Otra cosa es que vayamos creciendo progresivamente en la educación y en la fe, a causa de lo cual, pasados nuestros momentos de miedo ante problemas y desgracias concretos, sepamos ver que el Dios que nos dio la vida y en quien encontramos la inmortalidad sigue a nuestro lado. En este sentido, tal y como puntualiza el autor del libro del Éxodo, hemos de tener ojos para ver a Dios como aquel que nos cuida y protege con más mimo y solicitud en nuestras horas bajas, que cuando no somos zarandeados por el mal en todas sus dimensiones: injusticias, enemigos, persecuciones, enfermedades, etc.

Me tomo la libertad de afirmar que Dios redobla en estos casos su solicitud con nosotros, partiendo de la experiencia que hace Israel a la salida de Egipto. Recordemos que en sus primeros pasos, cuando su caminar era holgado y sin contratiempos, Dios marchaba sin más al frente de su pueblo guiándole y trazando su marcha en forma de nube y fuego, como ya dijimos anteriormente. Mas cuando su pueblo se vio acosado por los egipcios, pasó a la retaguardia interponiéndose como escudo ante sus enemigos.

No hay duda de que toda la Escritura es en sí historia de salvación. La fe no se inventa, no hay que buscarla en rarezas, visiones ni apariciones… Éstas, si son verdaderas, tendrán que ver con otros aspectos de la vida espiritual, pero no con la fe. Nuestra fe, la que realmente agrada a Dios, está dibujada por Él mismo en su Palabra. En este sentido, todo el libro del Éxodo es un canto a Dios que se compadece de nuestra debilidad y que, con una paciencia inusitada, nos va enseñando a fiarnos de Él. Fiarnos de Él en todas las circunstancias de nuestra vida…, también las adversas.

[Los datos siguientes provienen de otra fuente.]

(** Contractivity cannot be dropped: [μu. Z→A:x. μv. A→B:y. u] is well
    formed and builds, its run [x, y, x] is a run of the global type, but the
    network rejects the third message, because the machine compiled for [Z]
    has a dead state where [μv. u] should lead back to the loop. *)
Theorem noncontractive_run_rejected :
  well_formed nested_loop = Ok tt ∧ projections_contractive nested_loop = false ∧
  (∃ gc, grun ([], nested_loop) nested_loop_run gc) ∧
  ∃ net, build "example" nested_loop = Ok net ∧ ∀ fuel,
    replay_to_configs (S fuel) net nested_loop_run = Err (StepFailed 2 "Z" (NoEdge 1)).
Proof.
  split_and!; [vm_compute; reflexivity..| |].
  - eexists. unfold nested_loop_run, nested_loop, grec, interaction, gvar.
    eapply grun_unfold; [constructor|]. eapply grun_step; [constructor|].
    eapply grun_unfold; [constructor|]. eapply grun_step; [constructor|].
    eapply grun_unfold; [by constructor|]. eapply grun_unfold; [constructor|].
    eapply grun_step; [constructor|]. constructor.
  - exists (built nested_loop). split; [vm_compute; reflexivity|]. intros fuel. vm_compute. reflexivity.
Qed.

(** The replay is incremental: replaying a longer trace is replaying its
    beginning and continuing from the configurations reached, with the event
    numbers going on; so a prefix of a replayable trace is replayable, and the
    first error of a prefix is the error of every extension. *)
Theorem replay_resumes (fuel : nat) (net : Network) (tr1 tr2 : list Event) :
  replay_to_configs fuel net (tr1 ++ tr2) =
    (let* c := replay_to_configs fuel net tr1 in
     ofold (replay_event fuel net) c (enumerate_from (length tr1) tr2)) ∧
  (is_ok (replay_to_configs fuel net (tr1 ++ tr2)) → is_ok (replay_to_configs fuel net tr1)) ∧
  (∀ e, replay_to_configs fuel net tr1 = Err e → replay_to_configs fuel net (tr1 ++ tr2) = Err e).
Proof.
  assert (E : replay_to_configs fuel net (tr1 ++ tr2) =
    (let* c := replay_to_configs fuel net tr1 in
     ofold (replay_event fuel net) c (enumerate_from (length tr1) tr2))).
  { assert (Hen : ∀ i, enumerate_from i (tr1 ++ tr2) =
      enumerate_from i tr1 ++ enumerate_from (i + length tr1) tr2).
    { induction tr1 as [|e tr1 IH]; intros i; simpl; [by rewrite Nat.add_0_r|].
      rewrite IH. do 2 f_equal. f_equal. lia. }
    unfold replay_to_configs. rewrite Hen. destruct (ofold (init_config fuel) [] _); simpl; [|done..].
    apply ofold_app. }
  rewrite E. split_and!; [done| |].
  - intros [c Hc]. apply obind_Ok_inv in Hc as (c1 & Hc1 & _). by exists c1.
  - by intros e ->.
Qed.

La Escritura abunda en descripciones de personas que viven esta fe adulta, personas que se mantienen firmes aun cuando las adversidades caen sobre ellas. Llama la atención la descripción que hace el autor del salmo 112 acerca de un hombre de fe. Afirma que el justo no teme las malas noticias. Da por sentado que, como todo ser viviente, también las tiene, mas no se deja invadir por el miedo: “Feliz el hombre que se apiada y presta, y arregla rectamente sus asuntos. No, no será conmovido jamás, en memoria eterna permanece el justo; no tiene que temer las malas noticias, firme es su corazón, confiado en Dios…” (Sl 112,5-7).

Permaneced firmes en mí, dice Jesús a los suyos. Yo os enseñaré y ayudaré a ser fieles al Padre, como lo soy yo. Fiaros de mí y seréis testigo de lo que el Padre hará conmigo: no me dejará ni abandonará, no permitirá que mis enemigos canten victoria. ¡Resucitaré! Tampoco yo os abandonaré, no os soltaré de la mano, venceré vuestros miedos y conoceréis la verdad, y con ella, la libertad: “Decía, pues, Jesús a los judíos que habían creído en él: Si os mantenéis en mi Palabra, seréis verdaderamente mis discípulos, y conoceréis la verdad y la verdad os hará libres” (Jn 8,31-32).